Historic house in New York, United States

Sagtikos Manor is a historic home located in West Bay Shore, Suffolk County, New York. It is a long, eclectic structure which has been extensively enlarged by additions and alterations during its long and active life as a residence. The original section was built around 1697 and is a 1 1/2-story, timber-framed structure with a gable roof. Additions occurred through the early 20th century. Also on the property is a carriage house, caretaker's cottage, buttery, potting shed, formal gardens, and Thompson-Gardiner family cemetery. "Sagtikos" is an Algonquian word meaning "head of the hissing snake," a reference to a small stream on the property.

The property was first patented to Stephanus Van Cortlandt (1643–1700), who built the original house. During the 18th through 20th centuries, it was owned by the prominent Thompson and Gardiner families. The manor functioned for a time during the American Revolution as local headquarters for British forces under General Sir Henry Clinton. In 1790, George Washington recorded in his diary an overnight stop at "Squire Thompson's" during his tour of Long Island. It is operated by The Sagtikos Manor Historical Society and was added to the National Register of Historic Places in 1976.

Robert David Lion Gardiner inherited the property in 1930 and allowed the newly created Sagtikos Manor Historical Society to use the property in 1964.
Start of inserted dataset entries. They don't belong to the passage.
(* ===== verification/Mkfs.v ===== *)
(** * Making a file system (mkfs.c)

    The image under construction is a map of blocks with the two counters; the host's
    files are arguments. The structures are the ones of Layout.v, which the kernel reads
    them with. *)

From S2P Require Import Prelude Kernel Bio Layout.

Module Mkfs.

Definition NINODES : Z := 200.

Definition nbitmap : Z := FSSIZE / (BSIZE * 8) + 1.
Definition ninodeblocks : Z := NINODES / IPB + 1.
Definition nlog : Z := LOGSIZE.
Definition nmeta : Z := 2 + nlog + ninodeblocks + nbitmap.
Definition nblocks : Z := FSSIZE - nmeta.

(** [xshort] and [xint]: the bytes lowest first, read back as the host (little-endian) does. *)
Definition xshort (x : Z) : Z := le_val [x mod 256; Z.shiftr x 8 mod 256].
Definition xint (x : Z) : Z :=
  le_val [x mod 256; Z.shiftr x 8 mod 256; Z.shiftr x 16 mod 256; Z.shiftr x 24 mod 256].

(** The globals: the contents of [fsfd], [freeinode] and [freeblock]. *)
Record state := State { img : gmap Z (list Z); freeinode : Z; freeblock : Z }.

(** How mkfs comes back: done, out by [exit(1)] after an error of the host, or stopped by
    an assertion. [Stuck] is a loop out of fuel. *)
Inductive outcome (A : Type) :=
| Done (a : A) (s : state)
| Exit1 (what : list Z)
| Assertion (what : string)
| Stuck.
Arguments Done {A} _ _.
Arguments Exit1 {A} _.
Arguments Assertion {A} _.
Arguments Stuck {A}.

Definition M (A : Type) : Type := state -> outcome A.
Definition ret {A} (a : A) : M A := fun s => Done a s.
Definition bind {A B} (m : M A) (k : A -> M B) : M B := fun s =>
  match m s with
  | Done a s => k a s
  | Exit1 w => Exit1 w
  | Assertion w => Assertion w
  | Stuck => Stuck
  end.
Declare Scope mkfs_scope.
Notation "x <- m ; k" := (bind m (fun x => k)) (at level 100, m at next level, right associativity) : mkfs_scope.
Notation "m ;; k" := (bind m (fun _ => k)) (at level 100, right associativity) : mkfs_scope.
Open Scope mkfs_scope.

Fixpoint each {A} (l : list A) (body : A -> M unit) : M unit :=
  match l with [] => ret tt | x :: l => body x ;; each l body end.

Definition assert (b : bool) (what : string) : M unit := fun s => if b then Done tt s else Assertion what.

(** [sec * BSIZE] is computed in 32 bits. *)
Definition sector (sec : Z) : Z := sec *u BSIZE / BSIZE.

Definition wsect (sec : Z) (buf : list Z) : M unit := fun s =>
  Done tt (State (<[sector sec := buf]> (img s)) (freeinode s) (freeblock s)).

(** A sector past the end reads short. *)
Definition rsect (sec : Z) : M (list Z) := fun s =>
  match img s !! sector sec with Some d => Done d s | None => Exit1 (codes "read") end.

(** The super block [main] fills in. *)
Definition sb : superblock :=
  Superblock (xint FSSIZE) (xint nblocks) (xint NINODES) (xint nlog) (xint 2) (xint (2 + nlog)) (xint (2 + nlog + ninodeblocks)).

Definition sb_bytes (b : superblock) : list Z :=
  concat (map (le_bytes 4)
    [sb_size b; sb_nblocks b; sb_ninodes b; sb_nlog b; sb_logstart b; sb_inodestart b; sb_bmapstart b]).

Definition winode (inum : Z) (ip : dinode) : M unit :=
  let bn := IBLOCK inum sb in
  buf <- rsect bn;
  wsect bn (put_dinode buf inum ip).

Definition rinode (inum : Z) : M dinode :=
  buf <- rsect (IBLOCK inum sb);
  ret (get_dinode buf inum).

(** [freeinode++] and [freeblock++] *)
Definition next_inode : M Z := fun s => Done (freeinode s) (State (img s) (freeinode s +u 1) (freeblock s)).
Definition next_block : M Z := fun s => Done (freeblock s) (State (img s) (freeinode s) (freeblock s +u 1)).

Definition ialloc (type : Z) : M Z :=
  inum <- next_inode;
  winode inum (Dinode (s16 (xshort type)) 0 0 (s16 (xshort 1)) (xint 0) (replicate 13 0)) ;;
  ret inum.

(** The bitmap block with the first [used] bits set. *)
Definition set_bit (buf : list Z) (i : Z) : list Z :=
  <[Z.to_nat (i / 8) := Z.lor (nth (Z.to_nat (i / 8)) buf 0) (Z.shiftl 1 (i mod 8))]> buf.

Definition balloc (used : Z) : M unit :=
  assert (used <? BSIZE * 8) "used < BSIZE*8" ;;
  wsect (sb_bmapstart sb) (foldl set_bit zero_block (seqZ 0 used)).

Definition addr (din : dinode) (k : Z) : Z := default 0 (d_addrs din !! Z.to_nat k).
Definition set_addr (din : dinode) (k v : Z) : dinode :=
  Dinode (d_type din) (d_major din) (d_minor din) (d_nlink din) (d_size din) (<[Z.to_nat k := v]> (d_addrs din)).

(** [if(xint(din.addrs[k]) == 0) din.addrs[k] = xint(freeblock++);] *)
Definition fill_addr (din : dinode) (k : Z) : M dinode :=
  if xint (addr din k) =? 0 then b <- next_block; ret (set_addr din k (xint b)) else ret din.

(** The sector [x] for block [fbn] of the file, and [din]. *)
Definition find_block (din : dinode) (fbn : Z) : M (Z * dinode) :=
  if fbn <? NDIRECT then
    din <- fill_addr din fbn;
    ret (xint (addr din fbn), din)
  else
    din <- fill_addr din NDIRECT;
    let ia := xint (addr din NDIRECT) in
    indirect <- rsect ia;
    let off := Z.to_nat (4 * (fbn - NDIRECT)) in
    if rd 4 indirect off =? 0 then
      b <- next_block;
      wsect ia (wr 4 indirect off (xint b)) ;;
      ret (xint b, din)
    else ret (xint (rd 4 indirect off), din).

(** The loop of [iappend] over what is left of the bytes at [p]; each round takes at least one. *)
Fixpoint iappend_loop (n : nat) (din : dinode) (off : Z) (p : list Z) : M (dinode * Z) :=
  match p with
  | [] => ret (din, off)
  | _ =>
      match n with
      | O => fun _ => Stuck
      | S n =>
          let fbn := off / BSIZE in
          assert (fbn <? MAXFILE) "fbn < MAXFILE" ;;
          r <- find_block din fbn;
          let n1 := Z.min (Z.of_nat (length p)) (((fbn + 1) *u BSIZE) -u off) in
          buf <- rsect r.1;
          wsect r.1 (splice (Z.to_nat (off - fbn * BSIZE)) (take (Z.to_nat n1) p) buf) ;;
          iappend_loop n r.2 (off +u n1) (drop (Z.to_nat n1) p)
      end
  end.

Definition iappend (inum : Z) (p : list Z) : M unit :=
  din <- rinode inum;
  r <- iappend_loop (length p) din (xint (d_size din)) p;
  let '(din, off) := r in
  winode inum (Dinode (d_type din) (d_major din) (d_minor din) (d_nlink din) (xint off) (d_addrs din)).

(** A [struct dirent] with the name copied by [strncpy(de.name, name, DIRSIZ)]. *)
Definition dirent (inum : Z) (name : list Z) : list Z :=
  mk_dirent (xshort inum) (take DIRSIZ name ++ replicate (DIRSIZ - length name) 0).

(** An argument: its name, and what the reads of the file give one after another, or [None]
    when [open] fails. *)
Definition arg : Type := list Z * option (list (list Z)).

Definition skip_underscore (name : list Z) : list Z :=
  match name with c :: name' => if c =? ch "_" then name' else name | [] => [] end.

Definition add_file (rootino : Z) (a : arg) : M unit :=
  let '(name, file) := a in
  assert (negb (existsb (Z.eqb (ch "/")) name)) "index(argv[i], '/') == 0" ;;
  match file with
  | None => fun _ => Exit1 name
  | Some reads =>
      inum <- ialloc T_FILE;
      iappend rootino (dirent inum (skip_underscore name)) ;;
      each reads (iappend inum)
  end.

(** [// fix size of root inode dir] *)
Definition fix_root (rootino : Z) : M unit :=
  din <- rinode rootino;
  let off := xint (d_size din) in
  let off := (off / BSIZE + 1) *u BSIZE in
  winode rootino (Dinode (d_type din) (d_major din) (d_minor din) (d_nlink din) (xint off) (d_addrs din)).

(** The super block, the root directory and the files: the root's inode number. *)
Definition populate (args : list arg) : M Z :=
  wsect 1 (splice 0 (sb_bytes sb) zero_block) ;;
  rootino <- ialloc T_DIR;
  assert (rootino =? ROOTINO) "rootino == ROOTINO" ;;
  iappend rootino (dirent rootino (codes ".")) ;;
  iappend rootino (dirent rootino (codes "..")) ;;
  each args (add_file rootino) ;;
  ret rootino.

Definition main (args : list arg) : M unit :=
  (fun s => Done tt (State (img s) (freeinode s) nmeta)) ;;
  each (seqZ 0 FSSIZE) (fun i => wsect i zero_block) ;;
  rootino <- populate args;
  fix_root rootino ;;
  fun s => balloc (freeblock s) s.

(** Before [main]: an empty file. *)
Definition start : state := State ∅ 1 0.
End Mkfs.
In 2012 the Historical Society sued the Robert David Lion Gardiner Foundation. They argued that Gardiner had intended that part of his estate should go to support the maintenance of the property. However, since his will did not specifically name the Society, the courts ruled the Society did not have standing, could not even request an audit of the Foundation's finances. The Society had been looking for $65,000 per year.